◆ Problem to work on ◆
Through the line that contains "Definition ATLAS_CLIENT_KEEPALIVE_TIMEOUT_MS : Z", return the data below exactly, starting at its first line; leave the rest out.

◆ Information supplied ◆
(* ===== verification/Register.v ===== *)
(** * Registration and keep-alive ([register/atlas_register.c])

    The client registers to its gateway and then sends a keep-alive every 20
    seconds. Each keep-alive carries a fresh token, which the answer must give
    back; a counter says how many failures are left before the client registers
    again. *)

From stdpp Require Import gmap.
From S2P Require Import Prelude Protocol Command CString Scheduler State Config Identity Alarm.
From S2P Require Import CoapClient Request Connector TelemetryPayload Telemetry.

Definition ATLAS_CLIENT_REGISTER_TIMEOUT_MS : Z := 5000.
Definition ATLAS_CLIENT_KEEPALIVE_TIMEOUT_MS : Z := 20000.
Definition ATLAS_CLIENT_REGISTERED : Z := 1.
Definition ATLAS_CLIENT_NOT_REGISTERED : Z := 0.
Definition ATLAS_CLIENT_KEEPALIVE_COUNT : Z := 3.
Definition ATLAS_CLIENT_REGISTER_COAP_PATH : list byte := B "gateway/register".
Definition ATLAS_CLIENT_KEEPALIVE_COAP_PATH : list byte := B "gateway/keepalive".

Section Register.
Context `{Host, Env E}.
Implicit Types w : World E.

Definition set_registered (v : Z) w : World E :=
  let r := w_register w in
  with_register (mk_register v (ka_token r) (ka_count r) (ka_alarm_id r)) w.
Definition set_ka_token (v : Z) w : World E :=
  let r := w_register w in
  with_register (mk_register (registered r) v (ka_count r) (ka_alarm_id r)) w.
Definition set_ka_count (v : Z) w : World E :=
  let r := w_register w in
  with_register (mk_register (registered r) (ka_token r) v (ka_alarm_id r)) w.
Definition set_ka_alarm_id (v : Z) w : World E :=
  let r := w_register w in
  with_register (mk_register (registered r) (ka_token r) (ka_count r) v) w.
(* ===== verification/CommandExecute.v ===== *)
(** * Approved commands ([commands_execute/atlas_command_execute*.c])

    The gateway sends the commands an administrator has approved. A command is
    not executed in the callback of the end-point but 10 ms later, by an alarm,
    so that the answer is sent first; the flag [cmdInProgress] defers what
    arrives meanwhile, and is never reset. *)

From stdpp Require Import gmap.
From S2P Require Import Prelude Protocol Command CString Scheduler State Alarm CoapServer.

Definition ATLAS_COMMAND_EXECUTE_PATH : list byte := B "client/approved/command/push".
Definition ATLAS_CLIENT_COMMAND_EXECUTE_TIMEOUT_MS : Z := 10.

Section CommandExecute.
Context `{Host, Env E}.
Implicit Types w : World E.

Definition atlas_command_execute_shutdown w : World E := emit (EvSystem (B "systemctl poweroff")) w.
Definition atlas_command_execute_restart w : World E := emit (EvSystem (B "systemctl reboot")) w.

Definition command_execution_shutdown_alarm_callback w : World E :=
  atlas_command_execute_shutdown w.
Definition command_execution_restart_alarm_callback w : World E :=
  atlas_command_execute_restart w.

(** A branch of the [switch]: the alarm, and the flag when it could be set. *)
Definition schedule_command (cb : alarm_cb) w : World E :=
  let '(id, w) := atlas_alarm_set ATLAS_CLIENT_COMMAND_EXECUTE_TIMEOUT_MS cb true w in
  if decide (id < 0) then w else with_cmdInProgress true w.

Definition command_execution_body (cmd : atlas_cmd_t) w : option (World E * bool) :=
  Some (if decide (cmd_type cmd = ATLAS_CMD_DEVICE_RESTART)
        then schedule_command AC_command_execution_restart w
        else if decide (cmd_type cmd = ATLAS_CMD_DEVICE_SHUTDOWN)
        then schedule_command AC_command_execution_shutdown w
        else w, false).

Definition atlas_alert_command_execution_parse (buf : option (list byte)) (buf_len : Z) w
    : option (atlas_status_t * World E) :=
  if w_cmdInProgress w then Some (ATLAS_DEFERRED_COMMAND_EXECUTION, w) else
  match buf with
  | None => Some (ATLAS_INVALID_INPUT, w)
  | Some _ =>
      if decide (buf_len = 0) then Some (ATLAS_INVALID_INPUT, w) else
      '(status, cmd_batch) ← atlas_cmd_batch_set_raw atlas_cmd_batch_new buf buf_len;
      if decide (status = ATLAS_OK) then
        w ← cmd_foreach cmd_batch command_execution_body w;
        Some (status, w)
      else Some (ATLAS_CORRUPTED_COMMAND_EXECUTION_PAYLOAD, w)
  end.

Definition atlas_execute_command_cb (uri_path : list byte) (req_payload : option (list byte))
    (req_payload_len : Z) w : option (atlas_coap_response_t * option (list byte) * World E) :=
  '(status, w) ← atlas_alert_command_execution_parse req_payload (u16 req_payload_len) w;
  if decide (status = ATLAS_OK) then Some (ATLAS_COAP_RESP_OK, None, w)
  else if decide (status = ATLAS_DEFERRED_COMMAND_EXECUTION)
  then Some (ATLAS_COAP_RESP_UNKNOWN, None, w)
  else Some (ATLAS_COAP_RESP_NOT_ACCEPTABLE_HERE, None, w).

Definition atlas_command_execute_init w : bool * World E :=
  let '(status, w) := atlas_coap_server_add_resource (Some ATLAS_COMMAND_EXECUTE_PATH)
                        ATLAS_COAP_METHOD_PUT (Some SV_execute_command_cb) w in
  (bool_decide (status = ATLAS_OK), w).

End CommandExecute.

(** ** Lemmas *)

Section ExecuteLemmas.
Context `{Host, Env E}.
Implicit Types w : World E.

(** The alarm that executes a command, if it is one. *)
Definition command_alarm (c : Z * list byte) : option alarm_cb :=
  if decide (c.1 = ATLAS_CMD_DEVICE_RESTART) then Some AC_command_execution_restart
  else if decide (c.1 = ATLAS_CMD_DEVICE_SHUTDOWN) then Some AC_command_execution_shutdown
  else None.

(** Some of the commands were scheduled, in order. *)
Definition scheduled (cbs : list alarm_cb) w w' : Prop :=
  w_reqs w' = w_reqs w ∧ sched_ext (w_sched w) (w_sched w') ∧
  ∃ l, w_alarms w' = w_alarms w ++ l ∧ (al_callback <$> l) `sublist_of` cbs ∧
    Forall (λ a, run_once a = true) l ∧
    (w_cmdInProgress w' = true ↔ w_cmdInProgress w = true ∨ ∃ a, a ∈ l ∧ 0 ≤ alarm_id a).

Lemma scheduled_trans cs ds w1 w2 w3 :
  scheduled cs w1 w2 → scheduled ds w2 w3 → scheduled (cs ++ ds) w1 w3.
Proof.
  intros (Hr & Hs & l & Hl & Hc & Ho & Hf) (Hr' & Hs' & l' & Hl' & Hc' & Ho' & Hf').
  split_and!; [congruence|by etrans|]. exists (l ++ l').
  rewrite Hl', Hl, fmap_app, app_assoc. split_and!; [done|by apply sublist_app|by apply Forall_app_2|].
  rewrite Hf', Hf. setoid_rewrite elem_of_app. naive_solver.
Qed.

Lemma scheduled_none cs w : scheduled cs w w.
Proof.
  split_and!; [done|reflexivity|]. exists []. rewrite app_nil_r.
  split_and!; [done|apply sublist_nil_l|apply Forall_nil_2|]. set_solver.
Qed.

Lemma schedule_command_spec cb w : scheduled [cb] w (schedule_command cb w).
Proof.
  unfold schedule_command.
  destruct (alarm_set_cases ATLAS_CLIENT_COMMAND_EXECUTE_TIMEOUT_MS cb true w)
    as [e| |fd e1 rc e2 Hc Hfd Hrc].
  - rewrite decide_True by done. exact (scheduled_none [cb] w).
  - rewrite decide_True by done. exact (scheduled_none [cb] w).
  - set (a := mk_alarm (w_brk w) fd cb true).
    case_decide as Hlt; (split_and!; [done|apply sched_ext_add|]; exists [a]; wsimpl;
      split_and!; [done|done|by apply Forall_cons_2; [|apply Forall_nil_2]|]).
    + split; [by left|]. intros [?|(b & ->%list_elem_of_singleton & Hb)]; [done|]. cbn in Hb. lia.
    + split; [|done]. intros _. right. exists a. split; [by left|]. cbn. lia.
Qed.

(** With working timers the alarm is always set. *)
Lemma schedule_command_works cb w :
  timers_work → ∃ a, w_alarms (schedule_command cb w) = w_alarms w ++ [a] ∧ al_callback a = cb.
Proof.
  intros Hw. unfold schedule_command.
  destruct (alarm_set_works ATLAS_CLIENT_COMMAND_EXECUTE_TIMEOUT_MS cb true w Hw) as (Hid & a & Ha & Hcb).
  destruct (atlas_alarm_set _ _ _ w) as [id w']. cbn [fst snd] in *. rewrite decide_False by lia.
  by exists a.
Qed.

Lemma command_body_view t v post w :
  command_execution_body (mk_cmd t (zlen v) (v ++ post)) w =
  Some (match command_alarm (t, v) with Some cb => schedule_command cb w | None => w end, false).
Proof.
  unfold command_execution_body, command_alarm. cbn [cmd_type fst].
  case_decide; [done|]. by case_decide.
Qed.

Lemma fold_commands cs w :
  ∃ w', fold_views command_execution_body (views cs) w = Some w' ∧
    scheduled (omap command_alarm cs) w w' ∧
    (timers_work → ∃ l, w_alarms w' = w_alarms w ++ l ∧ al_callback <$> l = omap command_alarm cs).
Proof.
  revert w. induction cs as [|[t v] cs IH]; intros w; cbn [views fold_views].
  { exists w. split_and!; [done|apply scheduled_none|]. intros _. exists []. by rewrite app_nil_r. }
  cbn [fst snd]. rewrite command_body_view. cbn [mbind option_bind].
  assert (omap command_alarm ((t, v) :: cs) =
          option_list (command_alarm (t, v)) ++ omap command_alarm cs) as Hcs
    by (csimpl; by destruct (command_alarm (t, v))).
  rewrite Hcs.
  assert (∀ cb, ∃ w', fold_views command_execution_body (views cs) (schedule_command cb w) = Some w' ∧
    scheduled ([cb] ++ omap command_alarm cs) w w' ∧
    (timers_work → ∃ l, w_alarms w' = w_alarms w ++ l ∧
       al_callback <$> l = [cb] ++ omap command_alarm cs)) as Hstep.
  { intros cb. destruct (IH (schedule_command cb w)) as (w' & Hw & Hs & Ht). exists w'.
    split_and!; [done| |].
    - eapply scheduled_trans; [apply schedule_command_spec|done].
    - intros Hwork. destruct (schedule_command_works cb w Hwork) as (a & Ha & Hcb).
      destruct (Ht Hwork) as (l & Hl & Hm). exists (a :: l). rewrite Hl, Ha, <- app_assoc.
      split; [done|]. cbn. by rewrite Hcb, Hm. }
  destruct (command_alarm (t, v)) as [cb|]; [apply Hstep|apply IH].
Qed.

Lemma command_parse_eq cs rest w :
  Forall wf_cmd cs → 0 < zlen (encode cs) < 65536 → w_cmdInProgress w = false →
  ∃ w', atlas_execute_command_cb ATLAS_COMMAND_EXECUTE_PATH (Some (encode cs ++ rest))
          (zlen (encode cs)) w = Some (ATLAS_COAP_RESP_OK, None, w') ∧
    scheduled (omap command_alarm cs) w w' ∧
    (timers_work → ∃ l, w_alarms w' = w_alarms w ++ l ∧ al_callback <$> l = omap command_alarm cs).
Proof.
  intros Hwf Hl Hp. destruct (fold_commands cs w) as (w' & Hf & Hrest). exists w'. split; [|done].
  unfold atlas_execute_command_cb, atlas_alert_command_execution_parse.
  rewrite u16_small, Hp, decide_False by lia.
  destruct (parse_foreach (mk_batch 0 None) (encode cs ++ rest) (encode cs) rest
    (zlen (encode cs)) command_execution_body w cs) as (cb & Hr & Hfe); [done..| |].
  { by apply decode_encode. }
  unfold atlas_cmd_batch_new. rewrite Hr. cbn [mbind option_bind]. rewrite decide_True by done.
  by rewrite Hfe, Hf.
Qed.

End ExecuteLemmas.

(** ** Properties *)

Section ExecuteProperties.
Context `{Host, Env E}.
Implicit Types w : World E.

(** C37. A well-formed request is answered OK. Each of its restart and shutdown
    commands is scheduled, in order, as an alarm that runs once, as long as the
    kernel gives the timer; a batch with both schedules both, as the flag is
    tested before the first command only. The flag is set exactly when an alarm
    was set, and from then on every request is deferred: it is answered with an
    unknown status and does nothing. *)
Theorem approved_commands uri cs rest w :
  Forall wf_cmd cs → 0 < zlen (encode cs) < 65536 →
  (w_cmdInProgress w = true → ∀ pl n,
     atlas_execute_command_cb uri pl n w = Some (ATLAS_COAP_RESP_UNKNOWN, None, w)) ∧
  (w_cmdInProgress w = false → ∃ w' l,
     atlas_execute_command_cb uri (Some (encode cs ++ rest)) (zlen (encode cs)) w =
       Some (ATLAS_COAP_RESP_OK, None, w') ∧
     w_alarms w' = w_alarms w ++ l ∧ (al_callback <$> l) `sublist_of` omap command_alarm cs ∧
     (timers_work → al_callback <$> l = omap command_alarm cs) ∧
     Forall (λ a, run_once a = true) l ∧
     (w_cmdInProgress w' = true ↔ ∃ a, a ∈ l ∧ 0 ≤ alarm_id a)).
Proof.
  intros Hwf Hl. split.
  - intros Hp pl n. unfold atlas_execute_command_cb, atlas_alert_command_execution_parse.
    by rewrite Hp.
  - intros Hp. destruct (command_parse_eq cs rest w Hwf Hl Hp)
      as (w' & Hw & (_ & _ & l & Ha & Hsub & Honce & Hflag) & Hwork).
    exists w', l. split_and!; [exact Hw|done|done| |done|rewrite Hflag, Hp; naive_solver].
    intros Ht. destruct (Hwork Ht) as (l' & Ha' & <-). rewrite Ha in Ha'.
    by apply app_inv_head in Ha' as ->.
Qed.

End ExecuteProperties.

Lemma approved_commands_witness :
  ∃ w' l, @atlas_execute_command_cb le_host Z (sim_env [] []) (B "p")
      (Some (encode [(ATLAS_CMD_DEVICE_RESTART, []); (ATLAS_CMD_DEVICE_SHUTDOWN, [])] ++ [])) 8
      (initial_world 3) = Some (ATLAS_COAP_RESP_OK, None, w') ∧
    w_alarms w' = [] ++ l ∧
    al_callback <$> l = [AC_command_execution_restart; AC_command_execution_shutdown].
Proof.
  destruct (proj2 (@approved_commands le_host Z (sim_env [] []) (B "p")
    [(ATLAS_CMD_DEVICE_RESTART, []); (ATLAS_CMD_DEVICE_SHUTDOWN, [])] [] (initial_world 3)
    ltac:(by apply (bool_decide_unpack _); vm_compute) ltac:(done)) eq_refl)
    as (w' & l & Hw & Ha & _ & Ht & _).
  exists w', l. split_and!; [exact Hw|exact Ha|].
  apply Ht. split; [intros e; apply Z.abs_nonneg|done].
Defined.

◆ Result below ◆
(* ===== verification/Register.v ===== *)
(** * Registration and keep-alive ([register/atlas_register.c])

    The client registers to its gateway and then sends a keep-alive every 20
    seconds. Each keep-alive carries a fresh token, which the answer must give
    back; a counter says how many failures are left before the client registers
    again. *)

From stdpp Require Import gmap.
From S2P Require Import Prelude Protocol Command CString Scheduler State Config Identity Alarm.
From S2P Require Import CoapClient Request Connector TelemetryPayload Telemetry.

Definition ATLAS_CLIENT_REGISTER_TIMEOUT_MS : Z := 5000.
Definition ATLAS_CLIENT_KEEPALIVE_TIMEOUT_MS : Z := 20000.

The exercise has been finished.